Task prompt:
Of all the entries below, retype only the lines from the one with "cat [NotAfter word_or_slash;" through the one with "Definition __MIRROR_HEADER_PREFIX_REGEX : regex", exactly as they appear.

Stored data:

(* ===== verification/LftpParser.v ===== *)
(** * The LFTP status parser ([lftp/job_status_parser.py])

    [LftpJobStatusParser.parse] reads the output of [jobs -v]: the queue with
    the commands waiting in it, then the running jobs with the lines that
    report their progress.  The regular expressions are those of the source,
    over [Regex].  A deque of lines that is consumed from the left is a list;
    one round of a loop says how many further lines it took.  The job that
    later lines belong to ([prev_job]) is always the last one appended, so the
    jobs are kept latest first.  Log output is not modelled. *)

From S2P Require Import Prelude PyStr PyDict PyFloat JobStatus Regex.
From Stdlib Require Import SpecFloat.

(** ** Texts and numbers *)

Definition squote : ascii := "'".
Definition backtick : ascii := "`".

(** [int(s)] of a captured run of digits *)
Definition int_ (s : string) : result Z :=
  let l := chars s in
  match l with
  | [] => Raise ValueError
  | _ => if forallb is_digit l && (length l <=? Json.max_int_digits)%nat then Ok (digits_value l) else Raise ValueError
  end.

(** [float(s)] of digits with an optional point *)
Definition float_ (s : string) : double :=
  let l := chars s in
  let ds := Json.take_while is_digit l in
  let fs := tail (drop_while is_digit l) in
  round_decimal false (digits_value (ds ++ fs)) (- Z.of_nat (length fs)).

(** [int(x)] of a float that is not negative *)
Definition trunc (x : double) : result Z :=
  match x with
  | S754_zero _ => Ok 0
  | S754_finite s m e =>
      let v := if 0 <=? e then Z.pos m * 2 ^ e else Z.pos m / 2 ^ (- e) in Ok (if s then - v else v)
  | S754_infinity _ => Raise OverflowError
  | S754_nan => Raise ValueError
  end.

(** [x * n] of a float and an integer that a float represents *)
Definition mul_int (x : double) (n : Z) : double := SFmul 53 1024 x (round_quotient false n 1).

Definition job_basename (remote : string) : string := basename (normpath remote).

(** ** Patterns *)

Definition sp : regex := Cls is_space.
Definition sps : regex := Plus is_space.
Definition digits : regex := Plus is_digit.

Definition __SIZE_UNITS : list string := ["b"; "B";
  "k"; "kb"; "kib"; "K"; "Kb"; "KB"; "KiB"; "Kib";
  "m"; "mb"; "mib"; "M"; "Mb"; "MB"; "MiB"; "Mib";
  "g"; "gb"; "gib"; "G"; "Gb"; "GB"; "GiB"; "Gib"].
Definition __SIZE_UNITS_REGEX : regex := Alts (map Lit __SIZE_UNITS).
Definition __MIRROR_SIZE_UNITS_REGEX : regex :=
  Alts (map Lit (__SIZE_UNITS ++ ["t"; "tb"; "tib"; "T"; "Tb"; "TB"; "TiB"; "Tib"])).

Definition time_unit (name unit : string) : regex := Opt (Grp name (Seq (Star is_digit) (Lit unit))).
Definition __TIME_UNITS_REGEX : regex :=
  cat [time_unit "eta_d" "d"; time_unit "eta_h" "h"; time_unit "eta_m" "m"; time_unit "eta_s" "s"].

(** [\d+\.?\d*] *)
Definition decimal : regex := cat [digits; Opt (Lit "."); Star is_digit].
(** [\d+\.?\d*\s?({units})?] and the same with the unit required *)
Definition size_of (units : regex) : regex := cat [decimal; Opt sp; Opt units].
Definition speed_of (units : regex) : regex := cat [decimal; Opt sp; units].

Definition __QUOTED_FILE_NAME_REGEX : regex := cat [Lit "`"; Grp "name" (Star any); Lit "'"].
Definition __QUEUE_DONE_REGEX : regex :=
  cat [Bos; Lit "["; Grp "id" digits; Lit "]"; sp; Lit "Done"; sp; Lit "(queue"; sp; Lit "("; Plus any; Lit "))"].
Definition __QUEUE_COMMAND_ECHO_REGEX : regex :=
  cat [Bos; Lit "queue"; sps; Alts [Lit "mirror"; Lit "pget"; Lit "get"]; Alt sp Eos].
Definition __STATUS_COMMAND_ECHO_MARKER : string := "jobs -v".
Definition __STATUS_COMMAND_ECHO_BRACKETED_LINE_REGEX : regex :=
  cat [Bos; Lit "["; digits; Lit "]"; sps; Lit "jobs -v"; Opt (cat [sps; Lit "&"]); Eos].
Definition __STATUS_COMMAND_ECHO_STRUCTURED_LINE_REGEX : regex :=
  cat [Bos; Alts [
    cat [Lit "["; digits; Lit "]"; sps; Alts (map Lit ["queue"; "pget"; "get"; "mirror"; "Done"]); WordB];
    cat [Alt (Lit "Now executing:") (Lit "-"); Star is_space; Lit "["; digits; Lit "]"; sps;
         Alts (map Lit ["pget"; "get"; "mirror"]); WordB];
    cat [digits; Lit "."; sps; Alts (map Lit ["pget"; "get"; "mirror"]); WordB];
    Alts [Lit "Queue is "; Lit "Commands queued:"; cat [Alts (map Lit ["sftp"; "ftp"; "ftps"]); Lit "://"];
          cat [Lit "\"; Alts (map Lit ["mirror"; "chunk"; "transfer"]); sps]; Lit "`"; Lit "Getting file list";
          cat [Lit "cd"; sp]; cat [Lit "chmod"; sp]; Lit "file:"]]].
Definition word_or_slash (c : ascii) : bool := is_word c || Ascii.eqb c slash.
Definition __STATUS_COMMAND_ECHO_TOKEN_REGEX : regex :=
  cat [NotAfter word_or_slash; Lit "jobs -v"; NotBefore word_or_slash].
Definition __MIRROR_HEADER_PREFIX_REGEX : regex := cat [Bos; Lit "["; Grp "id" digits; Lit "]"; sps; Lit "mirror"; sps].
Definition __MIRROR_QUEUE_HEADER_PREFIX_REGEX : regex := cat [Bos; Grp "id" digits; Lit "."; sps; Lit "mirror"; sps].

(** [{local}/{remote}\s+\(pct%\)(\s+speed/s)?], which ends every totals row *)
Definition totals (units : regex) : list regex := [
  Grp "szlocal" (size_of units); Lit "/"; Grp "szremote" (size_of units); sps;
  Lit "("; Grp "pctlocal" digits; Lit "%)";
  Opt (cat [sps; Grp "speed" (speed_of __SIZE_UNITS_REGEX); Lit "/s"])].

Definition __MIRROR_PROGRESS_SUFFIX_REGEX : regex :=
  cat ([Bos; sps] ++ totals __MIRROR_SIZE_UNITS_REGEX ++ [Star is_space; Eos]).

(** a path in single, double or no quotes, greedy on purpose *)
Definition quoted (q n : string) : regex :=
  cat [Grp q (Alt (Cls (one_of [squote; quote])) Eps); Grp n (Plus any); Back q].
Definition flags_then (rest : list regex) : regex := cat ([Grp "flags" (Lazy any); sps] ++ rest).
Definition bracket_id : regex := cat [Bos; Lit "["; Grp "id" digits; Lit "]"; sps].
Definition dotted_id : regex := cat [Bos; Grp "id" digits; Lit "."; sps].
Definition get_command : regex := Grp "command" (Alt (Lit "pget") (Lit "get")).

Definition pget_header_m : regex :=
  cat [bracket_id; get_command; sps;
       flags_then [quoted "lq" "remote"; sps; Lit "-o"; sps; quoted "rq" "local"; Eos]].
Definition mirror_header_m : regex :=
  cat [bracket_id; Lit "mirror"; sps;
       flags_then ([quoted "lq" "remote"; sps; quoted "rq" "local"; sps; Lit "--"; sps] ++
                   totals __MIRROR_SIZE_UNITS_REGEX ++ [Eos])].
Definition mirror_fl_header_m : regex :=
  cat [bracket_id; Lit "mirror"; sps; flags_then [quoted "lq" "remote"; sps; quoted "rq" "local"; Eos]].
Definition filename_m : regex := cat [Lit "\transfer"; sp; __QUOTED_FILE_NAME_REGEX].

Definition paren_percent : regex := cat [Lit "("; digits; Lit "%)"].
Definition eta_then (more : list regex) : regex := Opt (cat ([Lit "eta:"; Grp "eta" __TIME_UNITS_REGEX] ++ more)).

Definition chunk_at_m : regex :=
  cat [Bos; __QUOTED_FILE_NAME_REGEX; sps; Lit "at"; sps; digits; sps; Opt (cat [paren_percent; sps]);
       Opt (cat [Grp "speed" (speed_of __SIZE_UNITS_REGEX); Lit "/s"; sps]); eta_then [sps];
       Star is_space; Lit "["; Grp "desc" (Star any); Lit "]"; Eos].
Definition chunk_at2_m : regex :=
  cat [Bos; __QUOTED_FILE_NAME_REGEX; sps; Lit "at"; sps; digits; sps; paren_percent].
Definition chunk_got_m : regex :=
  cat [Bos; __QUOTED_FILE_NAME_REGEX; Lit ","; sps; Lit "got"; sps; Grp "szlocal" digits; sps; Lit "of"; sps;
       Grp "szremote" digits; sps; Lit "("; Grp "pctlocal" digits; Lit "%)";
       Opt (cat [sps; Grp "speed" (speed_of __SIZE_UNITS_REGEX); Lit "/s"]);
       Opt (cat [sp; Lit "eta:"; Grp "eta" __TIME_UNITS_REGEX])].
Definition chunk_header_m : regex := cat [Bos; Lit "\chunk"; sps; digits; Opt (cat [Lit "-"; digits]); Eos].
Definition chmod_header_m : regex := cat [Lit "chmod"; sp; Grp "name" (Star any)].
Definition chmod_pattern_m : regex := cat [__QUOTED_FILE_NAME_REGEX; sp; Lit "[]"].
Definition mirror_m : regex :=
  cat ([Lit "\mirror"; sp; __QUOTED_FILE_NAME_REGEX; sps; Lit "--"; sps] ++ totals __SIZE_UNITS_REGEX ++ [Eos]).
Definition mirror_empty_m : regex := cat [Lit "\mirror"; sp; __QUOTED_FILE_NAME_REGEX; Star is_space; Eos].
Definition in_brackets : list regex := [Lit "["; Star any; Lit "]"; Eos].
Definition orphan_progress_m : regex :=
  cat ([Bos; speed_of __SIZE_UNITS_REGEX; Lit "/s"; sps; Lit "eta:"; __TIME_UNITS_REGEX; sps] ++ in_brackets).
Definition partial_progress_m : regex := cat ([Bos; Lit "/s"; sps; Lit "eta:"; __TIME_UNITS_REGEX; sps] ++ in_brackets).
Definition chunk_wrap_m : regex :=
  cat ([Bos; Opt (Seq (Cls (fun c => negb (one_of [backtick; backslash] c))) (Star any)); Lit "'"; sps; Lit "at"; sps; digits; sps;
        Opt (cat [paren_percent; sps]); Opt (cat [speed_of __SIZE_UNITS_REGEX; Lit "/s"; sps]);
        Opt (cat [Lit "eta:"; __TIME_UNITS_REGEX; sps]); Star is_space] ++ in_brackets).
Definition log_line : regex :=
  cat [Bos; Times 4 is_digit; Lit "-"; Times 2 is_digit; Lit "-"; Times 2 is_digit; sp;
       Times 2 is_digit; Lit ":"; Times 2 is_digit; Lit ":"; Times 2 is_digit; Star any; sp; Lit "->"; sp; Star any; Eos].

Expected output:
  cat [NotAfter word_or_slash; Lit "jobs -v"; NotBefore word_or_slash].
Definition __MIRROR_HEADER_PREFIX_REGEX : regex := cat [Bos; Lit "["; Grp "id" digits; Lit "]"; sps; Lit "mirror"; sps].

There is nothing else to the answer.